Suasana romantis di luar balkon kamar itu seketika berubah, sang pria melayangkan tatapan tidak suka akan kalimat wanita itu.
"Kenapa tiba-tiba ngomong begitu?"
Posisi keduanya yang semula rebahan di sandaran kepala sofa, kini duduk tegak saling berhadapan.
"Setiap orang paati akan meninggal, Yang."
"Aku tahu, tapi kenapa harus ngomong itu sekarang."
"Umur kan gak ada yang tahu. Bisa aja aku meninggal lebih dulu. Jadi, gak salah dong kalau aku mewanti-wanti kamu."
"Kamu gak bakal meninggalkan aku." Putus sang pria, wajahnya berubah masam. "Kita akan hidup berpuluh-puluh tahun lagi."
"Jangan sombong." Wanita itu menyenderkan kepalanya di bahu sang suami. "Kita bukan Tuhan, jangan mendahuluinya," ucapnya pelan.
Nada getir itu terdengar aneh di telinga sang suami. "Vit, sejak kamu pulang dari pemakaman temanmu kamu kok jadi aneh sih, gak ada yang ngikut, kan?" Dan satu cubitan di layangkan wanita bernama Vita pada perut keras sang suami, yang membuatnya seketika mengaduh karena cubitan Vita cukup pedas di perutnya.
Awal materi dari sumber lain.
(** The record of a dry run for one planned file. *)
Definition would_copy `{Runtime} (src_folder dest_folder : string) (p : string * entry)
    : effect :=
  LogInfo ("Would copy: " +:+ src_of p +:+ " -> " +:+ dest_of src_folder dest_folder p).

(** The planned files of one listed directory. *)
Definition visit_plan `{Runtime} (ignore_exts ignore_files : gset string) (v : visit)
    : list (string * entry) :=
  match v with
  | (root, _, files) =>
      map (pair root)
          (List.filter (fun f => negb (excluded_file ignore_exts ignore_files (entry_name f)))
                       files)
  end.

(** The effects and the exception of a loop that has stopped. *)
Definition trace_of (r : (list effect * exn) + list effect) : list effect :=
  match r with
  | inl (tr, _) => tr
  | inr tr => tr
  end.

Definition raised_of (r : (list effect * exn) + list effect) : option exn :=
  match r with
  | inl (_, ex) => Some ex
  | inr _ => None
  end.

(** The plan of one call of [smart_copy_to_pendrive]. *)
Definition copy_plan `{Runtime} (w : world) (src_folder : string)
    (ignore_dirs ignore_exts ignore_files : option (gset string))
    : list (string * entry) :=
  match fs w src_folder with
  | Some e =>
      planned (default default_ignore_dirs ignore_dirs)
              (default default_ignore_exts ignore_exts)
              (default default_ignore_files ignore_files) src_folder e
  | None => []
  end.


(** The two terminal outcomes of the specification.  Completed: the call
    returned and every planned file was handled, in the order of the plan
    (reported by a dry run, attempted by a real run).  Aborted before
    start: an exception, and nothing done. *)
Definition completed `{Runtime} (w : world) (src_folder : string)
    (ignore_dirs ignore_exts ignore_files : option (gset string))
    (dry_run : bool) (r : run) : Prop :=
  raised r = None /\
  exists pendrive_root,
    find_pendrive w = inr pendrive_root /\
    let dest_folder := join pendrive_root (basename src_folder) in
    let plan := copy_plan w src_folder ignore_dirs ignore_exts ignore_files in
    if dry_run then effects r = map (would_copy src_folder dest_folder) plan
    else attempts (effects r) = map (pair_of src_folder dest_folder) plan.

Definition aborted_before_start (r : run) : Prop :=
  raised r <> None /\ effects r = [].

(** The updates and the lines of the simulation, one listed directory at a
    time. *)
Definition keep_all (n : string) : bool := true.

Definition visit_aggregated `{Runtime} (v : visit) : list event :=
  match v with
  | (root, _, files) => map (census_event true root) (List.filter statable files)
  end.

Definition aggregated `{Runtime} (dir_path : string) (d : entry) : list event :=
  flat_map visit_aggregated (yields keep_all dir_path d).

Definition visit_events `{Runtime} (v : visit) : list event :=
  match v with
  | (root, dirs, files) =>
      flat_map (fun d => aggregated (join root (entry_name d)) d)
               (List.filter (fun d => excluded_dir default_dirs (entry_name d)) dirs)
      ++ map (census_event false root) (List.filter statable files)
  end.

(** The line of the report for one planned file. *)
Definition report_line `{Runtime} (test_folder : string) (p : string * entry) : string :=
  "Would copy: " +:+ src_of p +:+ " -> " +:+ dest_of test_folder "SIMULATED_USB" p +:+ nl.

Definition visit_lines `{Runtime} (test_folder : string) (v : visit) : list string :=
  map (report_line test_folder)
      (List.filter (fun p => statable (snd p)) (visit_plan default_exts default_files v)).






(** The same machine with another file system. *)
Definition with_fs (w : world) (fs' : filesystem) : world :=
  {| GetDriveType := GetDriveType w;
     fs := fs';
     makedirs := makedirs w;
     copy2 := copy2 w;
     HAS_TQDM := HAS_TQDM w;
     tqdm_bool := tqdm_bool w |}.


(** A listed directory without its list of sub-directories. *)
Definition root_and_files (v : visit) : list (string * list entry) :=
  match v with
  | (root, _, files) => [(root, files)]
  end.

(** The names the pruning of [main.py] and of [simulate_main.py] keeps. *)
Definition keep_dir `{Runtime} (ignore_dirs : gset string) (n : string) : bool :=
  negb (excluded_dir ignore_dirs n).

(** The directories one call of [smart_copy_to_pendrive] lists, the total it
    gives the progress bar, whether the bar counts, and the effects before
    the copy loop. *)
Definition visits `{Runtime} (w : world) (src_folder : string)
    (ignore_dirs : option (gset string)) : list visit :=
  match fs w src_folder with
  | Some e => yields (keep_dir (default default_ignore_dirs ignore_dirs)) src_folder e
  | None => []
  end.

Definition total_files_of `{Runtime} (w : world) (src_folder : string)
    (ignore_dirs ignore_exts ignore_files : option (gset string)) : Z :=
  no_raise (run_body (count_body (default default_ignore_dirs ignore_dirs)
                                 (default default_ignore_exts ignore_exts)
                                 (default default_ignore_files ignore_files))
                     (visits w src_folder ignore_dirs) 0).

Definition pbar_of `{Runtime} (w : world) (src_folder : string)
    (ignore_dirs ignore_exts ignore_files : option (gset string)) : bool :=
  HAS_TQDM w
  && tqdm_bool w (total_files_of w src_folder ignore_dirs ignore_exts ignore_files).

Definition tr0_of `{Runtime} (w : world) (src_folder : string)
    (ignore_dirs ignore_exts ignore_files : option (gset string)) : list effect :=
  if HAS_TQDM w
  then [TqdmOpen (total_files_of w src_folder ignore_dirs ignore_exts ignore_files)]
  else [].

(** The end of the call, from the end of the copy loop. *)
Definition close_run (pbar : bool) (res : (list effect * exn) + list effect) : run :=
  match res with
  | inl (tr, ex) => {| effects := tr; raised := Some ex |}
  | inr tr => {| effects := if pbar then tr ++ [TqdmClose] else tr; raised := None |}
  end.


(** The directories the simulation lists. *)
Definition sim_visits `{Runtime} (test_folder : string) (fs : filesystem) : list visit :=
  match fs test_folder with
  | Some e => yields (keep_dir default_dirs) test_folder e
  | None => []
  end.

(** A body that does not look at [dirs] except to prune. *)
Definition dirs_blind {S E : Type}
    (body : string -> list entry -> list entry -> S -> E + (S * list string)) : Prop :=
  forall root dirs1 dirs2 files s,
    match body root dirs1 files s, body root dirs2 files s with
    | inl e1, inl e2 => e1 = e2
    | inr (s1, _), inr (s2, _) => s1 = s2
    | _, _ => False
    end.

(** ** A small instance of [Runtime], to run the scripts

    Paths in the manner of [ntpath], with [/] and [\] as separators and
    [\] inserted by [join]: enough for the names and the roots used in the
    examples. *)
Module NtLike.

Definition is_sep (c : ascii) : bool :=
  Ascii.eqb c "/"%char || Ascii.eqb c "\"%char.

Fixpoint after_last_sep (acc p : string) : string :=
  match p with
  | EmptyString => acc
  | String c r =>
      if is_sep c then after_last_sep EmptyString r
      else after_last_sep (acc +:+ String c EmptyString) r
  end.

Definition basename (p : string) : string := after_last_sep EmptyString p.

Definition last_is_sep (a : string) : bool :=
  endswith a "/" || endswith a "\" || endswith a ":".

Definition join (a b : string) : string :=
  match b with
  | String c _ =>
      if is_sep c then b
      else if String.eqb a "" || last_is_sep a then a +:+ b
      else a +:+ "\" +:+ b
  | EmptyString =>
      if String.eqb a "" || last_is_sep a then a else a +:+ "\"
  end.

(** [relpath path start] for a [path] that is [start] or lies below it. *)
Definition relpath (path start : string) : string :=
  if String.eqb path start then "."
  else if String.prefix start path then
    substring (String.length start + 1)
              (String.length path - (String.length start + 1)) path
  else path.

Fixpoint ext_from (seen : bool) (acc p : string) : string :=
  match p with
  | EmptyString => acc
  | String c r =>
      if Ascii.eqb c "."%char then
        ext_from seen (if seen then "." else acc) r
      else
        ext_from true
          (if String.eqb acc "" then acc else acc +:+ String c EmptyString) r
  end.

Definition splitext_ext (p : string) : string :=
  ext_from false EmptyString (basename p).

Definition lower_char (c : ascii) : ascii :=
  let n := nat_of_ascii c in
  if ((65 <=? n) && (n <=? 90))%nat then ascii_of_nat (n + 32) else c.

Fixpoint lower (s : string) : string :=
  match s with
  | EmptyString => EmptyString
  | String c r => String (lower_char c) (lower r)
  end.

#[export] Instance runtime : Runtime :=
  Build_Runtime basename join relpath splitext_ext lower.

End NtLike.


(** ** Concrete machines, for the examples

    A project folder [C:/proj] and, when [usb] holds, a removable drive
    [E:]. *)

Definition node_modules : entry :=
  Dir "node_modules" true
    [File "x.js" 1000 true; Dir "build" true [File "y.log" 5 true]].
Sore tadi Vita kepemakaman temannya yang meninggal secara mendadak. Ia bahkan tidak mendengar temannya sakit, namun tiba-tiba saja di telpon bahwa temannya itu sudah tiada.
"Aku serius Hamish," Vita akan memanggil nama suaminya jika sedang kesal, atau gugup, bahkan was-was. "Umur itu rahasia Tuhan. Kamu tahu 'kan temenku yang meninggal dadakan itu? jujur aku takut kalau Tuhan mengambil umurku di saat aku belum siap." Ketakutan itu terasa jelas dari nadanya. Hamish lantas membelai kepala sang istri yang masih bersender di pundaknya.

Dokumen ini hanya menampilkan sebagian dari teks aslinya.